I smiled with pride. How clever my masteress was.

  “No one has eaten any walnuts.” Master Sulow put two in my bowl and three in ITs.

  I passed one back to him.

  He cocked his head toward his three apprentices. “One will be a tolerable mansioner if I heckle and hound him ceaselessly. The girl shows promise as a carpenter, which I can always use, but the third might as well be a piece of cheese for all the good he will do me. If you hadn’t come, Meenore, I would have sought you out.”

  My stomach fluttered.

  “Why?” IT asked.

  “To apologize. I own up when I’m wrong, unlike some conceited dragons.”

  “I am never wrong.” Enh enh enh.

  “To apologize to Elodie.” He turned to me.

  My heart fluttered.

  “I regret that your improvisation for His Lordship’s guests was cut short.”

  “Th-thank you.”

  “I should have taken you when I saw your Thisbe. I’ll be honored if you apprentice with me.”

  Chapter Thirty

  Lambs and calves!

  IT said something and Master Sulow answered, but I didn’t hear. Instead, my mind numb with astonishment, I turned to watch the other mansioners, who were laughing among themselves. I counted a dozen of them—young, old, fair, uncomely—because there were roles for all sorts.

  My masteress snapped, “I pay her!”

  I came to attention.

  “Alas, the guild does not allow me to pay an apprentice.”

  “Then make her a journeyman.”

  A journeyman? I gripped the bench with the hand that didn’t hold my bowl.

  Silence fell between them.

  But IT had said I was in danger and had to remain with IT. Had IT changed ITs mind?

  “I will pay her. And you, Meenore, may sell your skewers here.”

  This was my soft bed sending me a pillowy dream. I was still in the lair. I could say anything. Real mistakes were impossible in a dream. “Pay me how much?”

  “The beginning rate for a mansioner is two coppers a month. The guild will not let me pay less.”

  From my masteress I would accumulate a single copper in six months.

  Quickly he added, “The guild will not let me pay more, either.”

  Talk of the guild didn’t sound dreamlike. “Why are you willing to pay me?” I wanted to hear him say I was that good.

  He said so. “The mayor laughed, and I’ve been trying to extort a smile from him for fifteen years. The women left off looking at Thiel and watched you.”

  “Lodie has not the temperament of a mansioner.”

  I thought IT wanted me to be a journeyman.

  “Meenore, let me decide that.”

  Let me!

  “She is helping me discover what befell His Lordship. I will not release her until we are done.”

  “And then, Masteress?” I asked.

  “Then you may decide.” IT knew I wouldn’t leave until the count was found or until we were convinced he would never be found.

  But then I would leave. I would rather be a mansioner than even a dragon’s assistant.

  How my spirits rose! I still pitied His Lordship, but I couldn’t feel sad. La! as the princess would have said. La! La!

  “You may hasten our inquiries, Sulow, by answering a few questions. We visited today for that purpose, not for you to wheedle my assistant away from me.”

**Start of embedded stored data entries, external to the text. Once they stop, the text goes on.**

(* ===== verification/Replay.v ===== *)
(** Exactly once: a request that succeeded, sent again, gets the same answer and
    changes nothing. *)

From S2P Require Import Prelude Text TextFacts Errors Model Namespace Keys KeysFacts Codec CodecFacts CodecRecords CodecRecordFacts Kv ShardTxn SegmentReads ShardWrite ShardRefine ShardMem ShardInv Overlay Xlog XlogFacts History.

Local Open Scope N_scope.

(** * The fence *)

(** A cell that accepts writes: an open writer, the authority, no drop marker. *)
Definition writable (c : string) (s : MShard) (v : gmap string string) : Prop :=
  sh_writer s = true ∧ sh_authority s ≠ ReadOnly ∧
  v !! keys.cell_drop_marker c = None ∧ v !! keys.cell_drop_pending_marker c = None.

Lemma fence_writable c op (x x' : MTx) u :
  op ≠ "drop_cell" → validate_write_fence_txn c op x = (x', Ok u) → writable c (tx_shard x) (xview x).
Proof.
  intros Hop. unfold validate_write_fence_txn. rewrite bool_decide_eq_false_2 by done.
  intros (x1 & [] & E1 & E2)%bind_inv. rewrite (bind_run _ _ _ _ _ (run_read _ _)) in E1.
  apply bind_inv in E1 as (x2 & p & E3 & E4).
  destruct (xview x !! keys.cell_drop_marker c) eqn:Ed.
  { apply mret_inv in E3 as [-> ->]. done. }
  rewrite run_read in E3. injection E3 as <- <-.
  destruct (xview x !! keys.cell_drop_pending_marker c) eqn:Ep; [done|].
  apply mret_inv in E4 as [-> _].
  unfold on_shard in E2. destruct (ensure_write_authority c op (tx_shard x)) as [s r] eqn:E.
  unfold ensure_write_authority, gets, mbind, sm_mbind, writer, fails in E.
  unfold writable. destruct (sh_authority (tx_shard x)), (sh_writer (tx_shard x)); simplify_eq; done.
Qed.

Lemma fence_run c op (x : MTx) :
  writable c (tx_shard x) (xview x) → validate_write_fence_txn c op x = (x, Ok tt).
Proof.
  intros (Hw & Ha & Hd & Hp). unfold validate_write_fence_txn.
  rewrite (bind_run _ _ x x tt).
  - unfold on_shard, ensure_write_authority, gets, mbind, sm_mbind, writer. destruct x as [s t]. cbn in *.
    destruct (sh_authority s); [done| |]; cbn; by rewrite Hw.
  - case_bool_decide; [done|]. rewrite (bind_run _ _ _ _ _ (run_read _ _)), Hd.
    rewrite (bind_run _ _ _ _ _ (run_read _ _)), Hp. done.
Qed.

(** * The handler around a transaction *)

Section handler.
Context {R : Type} (m : EdgeMutation) (op : string) (body : SM MTx R).
Context (key : string) (decode : string → Result R).

Definition attempt : SM MShard R := acquire_local_write_guard (em_cell_id m) op ;; with_txn body.

(** A stored answer to the request. *)
Definition answered (v : gmap string string) (r : R) : Prop :=
  ∃ val, v !! key = Some val ∧ decode val = Ok r.

(** What the handler needs of its body: a success leaves the answer stored and the
    cell writable, and a stored answer is returned without a change. *)
Definition body_answers : Prop := ∀ (x x' : MTx) r,
  sh_policy (tx_shard x) = Full → no_segments (em_cell_id m) (xview x) → sh_db (tx_shard x) = tx_txn x →
  body x = (x', Ok r) →
  writable (em_cell_id m) (tx_shard x') (sview (tx_shard x')) ∧ answered (sview (tx_shard x')) r.
Definition body_replays : Prop := ∀ (x : MTx) r,
  writable (em_cell_id m) (tx_shard x) (xview x) → answered (xview x) r → body x = (x, Ok r).

Lemma routed_inv (s s' : MShard) r :
  routed_write m op attempt s = (s', Ok r) →
  component_ok (em_cell_id m) = true ∧ component_ok (em_edge_type m) = true ∧
  component_ok (em_idempotency_key m) = true ∧
  ∃ s0 n sk sk', same_store s s0 ∧ conflicts attempt n s0 sk ∧ attempt sk = (sk', Ok r) ∧
    s' = set_metrics (bump_commits (sh_metrics sk')) sk'.
Proof.
  unfold routed_write, lift.
  intros (s1 & u1 & E1 & H)%bind_inv. injection E1 as <- E1. apply validate_ok_inv in E1.
  apply bind_inv in H as (s1 & u2 & E2 & H). injection E2 as <- E2. apply validate_ok_inv in E2.
  apply bind_inv in H as (s1 & u3 & E3 & H). injection E3 as <- E3. apply validate_ok_inv in E3.
  apply bind_inv in H as (s1 & u4 & E4 & H). apply authority_same in E4 as ->.
  apply bind_inv in H as (s1 & u5 & E5 & H).
  split; [done|]. split; [done|]. split; [done|].
  destruct (txn_retry_loop_spec attempt 31 s1) as (n & sk & _ & Hc & Hl & _).
  change GRAPH_TXN_MAX_RETRIES with 32%nat in H. rewrite Hl in H.
  destruct (attempt sk) as [sk' [a|e]] eqn:Ek; [|done]. injection H as <- <-.
  exists s1, n, sk, sk'. split; [|done].
  unfold acquire_graph_write_permit, acquire_operation_permit, on_metrics, modify, gets, fails,
    mbind, sm_mbind in E5. cbn in E5. destruct (permits _ =? 0), (closed _); cbn in E5; try discriminate E5; injection E5 as <- _; done.
Qed.

Lemma routed_run (s : MShard) :
  component_ok (em_cell_id m) = true → component_ok (em_edge_type m) = true →
  component_ok (em_idempotency_key m) = true →
  sh_writer s = true → sh_authority s ≠ ReadOnly →
  ∃ mt, routed_write m op attempt s =
    if closed (sh_write_gate s)
    then (set_metrics mt s, Err (CorruptValue ("backpressure/" +:+ op) "operation gate closed: semaphore closed"))
    else txn_retry_loop attempt GRAPH_TXN_MAX_RETRIES (set_metrics mt s).
Proof.
  intros H1 H2 H3 Hw Ha. unfold routed_write, lift. rewrite !validate_component_true by done.
  rewrite (bind_run _ _ s s tt), (bind_run _ _ s s tt), (bind_run _ _ s s tt) by done.
  rewrite (bind_run _ _ s s tt).
  2: { unfold ensure_write_authority, gets, mbind, sm_mbind, writer.
       destruct (sh_authority s); [done| |]; cbn; by rewrite Hw. }
  unfold acquire_graph_write_permit, acquire_operation_permit, on_metrics, modify, gets, fails, mbind, sm_mbind.
  cbn -[txn_retry_loop]. destruct (permits _ =? 0), (closed _); cbn -[txn_retry_loop]; by eexists.
Qed.

Lemma attempt_run (s : MShard) r :
  component_ok (em_cell_id m) = true → component_ok op = true → body_replays →
  writable (em_cell_id m) s (sview s) → answered (sview s) r →
  attempt s = (set_gate (note_success (sh_reopen_gate s)) s, Ok r).
Proof.
  intros Hc Hop Hrep Hw Hans. unfold attempt.
  rewrite (bind_run _ _ s (set_gate (note_success (sh_reopen_gate s)) s) tt).
  2: { unfold acquire_local_write_guard, refresh_writer_fence, refresh_manifest, writer, lift, mbind, sm_mbind.
       rewrite !validate_component_true by done. rewrite (proj1 Hw). cbn. by destruct s. }
  unfold with_txn, mbind, sm_mbind, writer, in_txn. cbn [sh_writer set_gate]. rewrite (proj1 Hw).
  cbn [db_begin Mem]. set (s1 := set_gate _ s).
  assert (set_db (S := Mem) (sh_db s1) s1 = s1) as -> by (by destruct s).
  rewrite (Hrep (MkTx s1 (sh_db s1)) r); [done|exact Hw|exact Hans].
Qed.

Lemma attempt_answers (s s' : MShard) r :
  body_answers → plain_cell m s → attempt s = (s', Ok r) →
  writable (em_cell_id m) s' (sview s') ∧ answered (sview s') r.
Proof.
  intros Hb Hp (s1 & u & E1 & (x' & E & ->)%with_txn_ok)%bind_inv.
  apply guard_same in E1. destruct (plain_same _ _ _ E1 Hp) as [Hpol Hseg].
  eapply (Hb (MkTx (S := Mem) s1 (sh_db s1)) x' r Hpol Hseg eq_refl E).
Qed.

(** The second call of a request that succeeded. *)
Lemma routed_twice (s s1 : MShard) r :
  attempt_ok m attempt → component_ok op = true → body_answers → body_replays → plain_cell m s →
  routed_write m op attempt s = (s1, Ok r) →
  ∃ s2, same_store s1 s2 ∧ routed_write m op attempt s1 =
    (s2, if closed (sh_write_gate s1)
         then Err (CorruptValue ("backpressure/" +:+ op) "operation gate closed: semaphore closed")
         else Ok r).
Proof.
  intros Ha Hop Hb Hrep Hp (H1 & H2 & H3 & s0 & n & sk & sk' & Hs & Hc & E & ->)%routed_inv.
  pose proof (plain_same _ _ _ Hs Hp) as Hp0.
  pose proof (plain_same _ _ _ (conflicts_same _ _ _ _ _ Ha Hp0 Hc) Hp0) as Hpk.
  destruct (attempt_answers sk sk' r Hb Hpk E) as [Hw Hans].
  destruct (routed_run (set_metrics (bump_commits (sh_metrics sk')) sk') H1 H2 H3 (proj1 Hw)
    (proj1 (proj2 Hw))) as [mt ->].
  destruct (closed _); [eexists; split; [|reflexivity]; done|].
  change GRAPH_TXN_MAX_RETRIES with (Datatypes.S 31). cbn [txn_retry_loop].
  erewrite attempt_run; [|done|done|done|exact Hw|exact Hans].
  eexists. split; [|reflexivity]. done.
Qed.
End handler.

(** * The two handlers *)

Lemma marker_kept m b fl (v v' : gmap string string) q k :
  mutation_ok m → edge_effect m b fl v q v' → marker k → v' !! k = v !! k.
Proof.
  intros Hm He Hk. apply (ee_rest _ _ _ _ _ _ He); [by right|].
  intros Hin. pose proof (cell_name m Hm) as Hn. revert Hk. revert Hin. unfold changed_keys.
  rewrite !elem_of_cons, elem_of_nil.
  assert (∀ f rest, name_ok f → k = "cell/" +:+ em_cell_id m +:+ "/" +:+ f +:+ "/" +:+ rest → ¬ marker k) as Hf.
  { intros f rest Hfo ->. eapply family_not_marker. by apply family_cell. }
  intros [E|[E|[E|[E|[E|[E|[E|[E|[]]]]]]]]]; rewrite ?dirty_form in E;
    first [ apply (Hf "e" _ eq_refl E) | apply (Hf "cnt" _ eq_refl E) | apply (Hf "xlog" _ eq_refl E)
          | apply (Hf "meta" _ eq_refl E) ].
Qed.

(** A commit that kept the markers keeps the cell writable. *)
Lemma committed_writable c (x x' : MTx) v' fl' :
  committed x x' v' fl' → writable c (tx_shard x) (xview x) →
  (∀ k, marker k → v' !! k = xview x !! k) → writable c (tx_shard x') (sview (tx_shard x')).
Proof.
  intros [_ Hx] (H1 & H2 & H3 & H4) Hk. unfold writable, sview. rewrite Hx. cbn.
  destruct (marker_drop c) as [Hm1 Hm2]. rewrite !Hk by done. done.
Qed.

Lemma same_edge_refl m : same_edge m m = true.
Proof. unfold same_edge, lit. rewrite !bool_decide_eq_true_2, !N.eqb_refl by done. done. Qed.

Section edge.
Context (m : EdgeMutation) (Hm : mutation_ok m).

Lemma commit_answer r : u64_ok (cr_epoch r) →
  decode_commit_idempotency (create_key m) m (encode_commit_idempotency m r) = Ok r.
Proof.
  intros Hr. pose proof Hm as (Hc & Ht & Hs & Hd). destruct r as [epoch b]. cbn [cr_epoch] in Hr.
  unfold decode_commit_idempotency, encode_commit_idempotency. cbn [cr_epoch cr_already_existed].
  open_record; run_decoder. rewrite ensure_same_edge by done. rewrite same_edge_refl. run_decoder. done.
Qed.
Lemma delete_answer r : u64_ok (dr_epoch r) →
  decode_delete_idempotency (delete_key m) m (encode_delete_idempotency m r) = Ok r.
Proof.
  intros Hr. pose proof Hm as (Hc & Ht & Hs & Hd). destruct r as [epoch b]. cbn [dr_epoch] in Hr.
  unfold decode_delete_idempotency, encode_delete_idempotency. cbn [dr_epoch dr_deleted].
  open_record; run_decoder. rewrite ensure_same_edge by done. rewrite same_edge_refl. run_decoder. done.
Qed.

Lemma write_answers ups em :
  body_answers m (write_edge_body m ups em "write_edge") (create_key m) (decode_commit_idempotency (create_key m) m).
Proof.
  intros x x' r Hpol Hseg Hdb E.
  assert (writable (em_cell_id m) (tx_shard x) (xview x)) as Hw.
  { unfold write_edge_body in E. apply bind_inv in E as (x1 & u & E & _). eapply fence_writable; [|exact E]. done. }
  apply (write_body_inv m Hm) in E; [|done..].
  destruct E as [[-> Hval]|(v' & fl' & Hc & _ & Hk & Hep & Hcase)].
  - unfold answered, sview. rewrite Hdb. done.
  - split.
    + eapply committed_writable; [done|done|]. intros k Hmk.
      destruct Hcase as [(_ & Hq & _)|(_ & _ & He & _)]; [apply Hq; by right|by apply (marker_kept m _ _ _ _ _ _ Hm He)].
    + exists (encode_commit_idempotency m r). destruct Hc as [_ Hx]. unfold sview. rewrite Hx. cbn.
      split; [done|]. by apply commit_answer.
Qed.
Lemma write_replays ups em :
  body_replays m (write_edge_body m ups em "write_edge") (create_key m) (decode_commit_idempotency (create_key m) m).
Proof.
  intros x r Hw (val & Hv & Hd). unfold write_edge_body.
  rewrite (bind_run _ _ _ _ _ (fence_run _ _ _ Hw)). cbv zeta. fold (create_key m).
  rewrite (bind_run _ _ _ _ _ (run_read _ _)), Hv. unfold lift. by rewrite Hd.
Qed.

Lemma delete_answers :
  body_answers m (delete_edge_body m) (delete_key m) (decode_delete_idempotency (delete_key m) m).
Proof.
  intros x x' r Hpol Hseg Hdb E.
  assert (writable (em_cell_id m) (tx_shard x) (xview x)) as Hw.
  { unfold delete_edge_body in E. apply bind_inv in E as (x1 & u & E & _). eapply fence_writable; [|exact E]. done. }
  apply (delete_body_inv m Hm) in E; [|done].
  destruct E as [[-> Hval]|(v' & fl' & Hc & _ & Hk & Hcase)].
  - unfold answered, sview. rewrite Hdb. done.
  - split.
    + eapply committed_writable; [done|done|]. intros k Hmk.
      destruct Hcase as [(_ & _ & Hq & _)|(_ & _ & He & _)]; [apply Hq; by right|by apply (marker_kept m _ _ _ _ _ _ Hm He)].
    + exists (encode_delete_idempotency m r). destruct Hc as [Hq Hx]. unfold sview. rewrite Hx. cbn.
      split; [done|]. apply delete_answer.
      destruct Hcase as [(_ & -> & _)|(_ & -> & _)]; cbn; [unfold u64_ok in *; lia|done].
Qed.
Lemma delete_replays :
  body_replays m (delete_edge_body m) (delete_key m) (decode_delete_idempotency (delete_key m) m).
Proof.
  intros x r Hw (val & Hv & Hd). unfold delete_edge_body.
  rewrite (bind_run _ _ _ _ _ (fence_run _ _ _ Hw)). cbv zeta. fold (delete_key m).
  rewrite (bind_run _ _ _ _ _ (run_read _ _)), Hv. unfold lift. by rewrite Hd.
Qed.
End edge.

Lemma routed_names {A} m op (att : SM MShard A) s s' r :
  routed_write m op att s = (s', Ok r) →
  component_ok (em_cell_id m) = true ∧ component_ok (em_edge_type m) = true.
Proof.
  unfold routed_write, lift.
  intros (s1 & u1 & E1 & H)%bind_inv. injection E1 as <- E1. apply validate_ok_inv in E1.
  apply bind_inv in H as (s1 & u2 & E2 & H). injection E2 as <- E2. by apply validate_ok_inv in E2.
Qed.

(** C17: edge writes and deletes are applied exactly once.  A request that
    succeeded and is sent again, under the same idempotency key, on the store it
    left, gets the answer it got the first time, with the original epoch and
    outcome, and leaves the stored state, its sequence and the index policy
    untouched; only a closed write gate can refuse it. *)
Theorem edge_requests_exactly_once (m : EdgeMutation) (s s1 : MShard)
  (Hp : plain_cell m s) (Hsrc : u64_ok (em_src m)) (Hdst : u64_ok (em_dst m)) :
  let refused op := CorruptValue ("backpressure/" +:+ op) "operation gate closed: semaphore closed" in
  (∀ r, write_edge m s = (s1, Ok r) → ∃ s2, same_store s1 s2 ∧
     write_edge m s1 = (s2, if closed (sh_write_gate s1) then Err (refused "write_edge") else Ok r)) ∧
  (∀ r, delete_edge m s = (s1, Ok r) → ∃ s2, same_store s1 s2 ∧
     delete_edge m s1 = (s2, if closed (sh_write_gate s1) then Err (refused "delete_edge") else Ok r)).
Proof.
  cbv zeta. split; intros r E; destruct (routed_names _ _ _ _ _ _ E) as [Hc Ht];
    assert (mutation_ok m) as Hm by done.
  - eapply (routed_twice m "write_edge" (write_edge_body m [] EdgeMetadata_default "write_edge"));
      [|done|by apply write_answers|apply write_replays|done|exact E].
    apply guarded_ok. by apply locked_write_ok.
  - eapply (routed_twice m "delete_edge" (delete_edge_body m));
      [|done|by apply delete_answers|apply delete_replays|done|exact E].
    apply guarded_ok. by apply locked_delete_ok.
Qed.

Lemma edge_requests_exactly_once_witness :
  ∃ s2, same_store one_edge s2 ∧
    write_edge (sample_edge 1 2 "k1") one_edge = (s2, Ok (MkCommitResult 1 false)).
Proof.
  destruct (edge_requests_exactly_once (sample_edge 1 2 "k1") empty_shard one_edge) as [H _].
  - split; [done|]. apply empty_plain.
  - unfold u64_ok, u64_max. cbn. lia.
  - unfold u64_ok, u64_max. cbn. lia.
  - destruct (H (MkCommitResult 1 false)) as (s2 & Hs & E); [vm_compute; reflexivity|].
    exists s2. split; [exact Hs|]. exact E.
Defined.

  Master Sulow transferred the tray from between himself and me to his other side, signifying that sociability had ended. “Ask what you like. I’ll answer as I choose.”

  If Master Sulow had had any part in setting the cats on the count, I wouldn’t mansion for him.

  “When you were in the kitchen waiting to perform, what did you notice?”

  “No one wanted to serve His Majesty. One maid destined for him dropped her tray and wept.”

  “How long did you spend in the hall itself?”

  “I was present to hear my minstrel and then again to watch my apprentices set up, and of course I saw Elodie.” He stood and sketched a brief bow for me.

  I curtsied.

  “Thus I was there when the cats stalked His Lordship. I could have started them stalking myself, but why would I? Elodie could have as well.”

  I? I?

  But I couldn’t have. Everyone was watching me. Master Sulow knew that.

  “I don’t fancy an ogre owning a castle,” Master Sulow said, “but he paid me handsomely. Meenore, nothing passed in the hall to show where His Lordship is now.”

  “Would you have liked the count to become king?”

  “An ogre in place of a tyrant? The ogre is far more generous.”

  “Master Sulow,” I said, “did Master Thiel catch your eye?”

  “Thiel? Yes. While His Lordship was shape-shifting, Thiel slid a silver spoon up his sleeve.”

  Thieving even then.

  “And two wine tumblers as well. But I didn’t see him signal the cats.”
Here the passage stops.